O tema não tem despertado particular interesse mediático, salvo uma ou outra excepção – um ou outro texto de opinião aqui e ali, um apontamento acolá, demonstrando a absoluta regra que é o escabroso silêncio que paira sobre o que se está a passar nas escolas deste país. Entre greves semanais (sempre coladas ao fim-de-semana), o absentismo (mais generalizado do que eu próprio imaginaria), o Estado (que lida com um histórico de descentralização de competências para as autarquias raramente acompanhada de verbas, favorecendo brilharetes orçamentais para abrir telejornais e esconder desastres sociais longe dos holofotes), uma guerra surda de sindicatos, e da esquerda em geral, numa luta por poder interno e por levar para a rua parte do descontentamento, que pretenderá (?) resgatar a André Ventura, entre tudo isto, dizia, resplandece a indiferença para com os danos que o país está a impor a uma geração de crianças e jovens que, já vítimas das medidas draconianas da pandemia, continuam a ser mártires de greves semanais, que se irão prolongar sabe-se lá durante quanto tempo mais.

Na escola pública o que vamos ouvindo é uma espécie de tornado que se forma. Mesmo gente de esquerda, inicialmente mais paciente e compreensiva para com o movimento grevista dos incontáveis sindicatos do sector, vai deixando escapar o seu desconforto com aquilo a que chama – e a que outros dão voz parlamentar – a bandalheira. Há quem já tenha perdido empregos por ter de faltar tantas vezes para ficar em casa com filhos sem aulas. Há quem já não saiba como explicar que tem de faltar ao trabalho. Há quem perca valiosa parte do salário graças a estas faltas forçadas para colmatar greves à sexta-feira. Há quem já não esteja para aturar isto e esteja a pensar tirar os filhos da escola pública. Em todos, cresce um desconforto: não há quem não reconheça os baixos salários e as más condições de trabalho de auxiliares e professores; mas não falta também quem se queixe de não ter melhor salário ou melhores condições para trabalhar e esteja ainda a ser prejudicado pelas greves dos outros, e já esteja apenas preocupado com a ordem e a normalidade.

Enfim, cada família resolverá o assunto da melhor maneira que conseguir, a menos que o Governo descubra dinheiro debaixo das pedras ou opere algum outro milagre num sector com um peso sindical que nunca pretende discutir o sucesso educativo dos alunos, focado exclusivamente na luta de classes e no combate pelo território político do campo marxista. No limite, a melhor maneira será aguentar, por falta de opção financeira, uma escola refém dos sindicatos que discrimina os seus alunos e os abandona ao insucesso relativo.

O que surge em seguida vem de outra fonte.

(** ** [path/filepath]

    A path is a rooted or relative sequence of elements. [Clean] drops the empty and [.]
    elements and resolves [..] against the element before it. *)

Definition slash : ascii := "/"%char.

Definition IsAbs (p : string) : bool := HasPrefix p "/".

(** The elements of a cleaned path, in reverse. *)
Definition clean_step (rooted : bool) (acc : list string) (e : string) : list string :=
  if bool_decide (e = "" ∨ e = ".") then acc
  else if bool_decide (e = "..") then
    match acc with
    | [] => if rooted then [] else [".."]
    | x :: acc' => if bool_decide (x = "..") then ".." :: acc else acc'
    end
  else e :: acc.

Definition clean_elems (rooted : bool) (elems : list string) : list string :=
  rev (foldl (clean_step rooted) [] elems).

Definition of_elems (rooted : bool) (elems : list string) : string :=
  if rooted then "/" +:+ strings_Join elems "/"
  else match elems with [] => "." | _ => strings_Join elems "/" end.

Definition path_elements (p : string) : list string := clean_elems (IsAbs p) (split_byte slash p).

(** [filepath.Clean]. *)
Definition Clean (p : string) : string := of_elems (IsAbs p) (path_elements p).

(** [filepath.Join]: empty elements are ignored and the result is cleaned. *)
Definition path_Join (elems : list string) : string :=
  match List.filter (λ e, negb (bool_decide (e = ""))) elems with
  | [] => ""
  | es => Clean (strings_Join es "/")
  end.

(** [filepath.Base]: the last element, [/] for a path of slashes and [.] for the empty one. *)
Definition Base (p : string) : string :=
  match rev (List.filter (λ e, negb (bool_decide (e = ""))) (split_byte slash p)) with
  | e :: _ => e
  | [] => if bool_decide (p = "") then "." else "/"
  end.

(** [path.Dir], [filepath.Dir]: what precedes the last slash, cleaned. *)
Definition path_Dir (path : string) : string :=
  match removelast (split_byte slash path) with
  | [] => Clean ""
  | dirs => Clean (strings_Join dirs "/" +:+ "/")
  end.

(** [filepath.Ext]: the suffix of the last element from its last dot. *)
Fixpoint ext_of (s : string) : option string :=
  match s with
  | EmptyString => None
  | String c s' =>
    match ext_of s' with
    | Some e => Some e
    | None => if ascii_dec c "."%char then Some s else None
    end
  end.
Definition Ext (p : string) : string :=
  default "" (ext_of (List.last (split_byte slash p) "")).

(** [strings.TrimSuffix(name, filepath.Ext(name))]. *)
Definition without_ext (name : string) : string :=
  String.substring 0 (String.length name - String.length (Ext name)) name.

Não sei se o fenómeno é transversal, mas sei que houve pais em agrupamentos de escolas de Lisboa que se envolveram e deram publicidade a um problema que se vive em várias escolas. Mas, ainda que não seja um problema que se manifeste pelo país inteiro, não deixa de surpreender a indiferença jornalística para com o assunto – sobretudo para um jornalismo que se mobiliza noutras situações menores; sei lá, que é capaz de fazer directos televisivos se houver meia dúzia de malabaristas no Chiado a exigir o fim do Estado de Israel ou a defender a honra da «democracia» cubana. Não sei, embora imagine, se boa parte das vozes públicas, entre partidos e imprensa, frequenta a escola pública. Mas era útil que, pelo menos, se importassem.

Percebo que os tempos estão mais para a sinalização de virtudes e para a demagogia de todos os campos do que para este género de assuntos. Compreendo perfeitamente que um país que tem, mediaticamente, um enorme viés de esquerda não queira ver-se em confronto com os exageros sindicais. Mas saibam, pelo menos, o seguinte: há uma multidão de revoltados com situações como esta das greves semanais à sexta-feira e respectivo silêncio e cumplicidade vindos das elites. Como demoraram oito anos a perceber (os que perceberam) como os Estados Unidos elegem quem elegem, talvez ainda seja demasiado cedo para compreenderem o que aí vem. O Governo, que tem, neste sector, as pessoas mais capazes que podia ter, é quem pode cortar o mal pela raiz, ou atenuá-lo de alguma forma. É, afinal, para isso que servem os Governos. Se o Primeiro-ministro não estiver, como parece, mais concentrado nas fórmulas narrativas de que precisa para ganhar eleições mais confortavelmente, é nisto que deve concentrar-se: na resolução de problemas, e o poder sindical é um problema. Poderá não parar a avalanche anti-sistémica que aí vem, agora reforçada pelas eleições norte-americanas, mas pode, pelo menos, mitigar-lhe os efeitos e preparar o país para dias piores.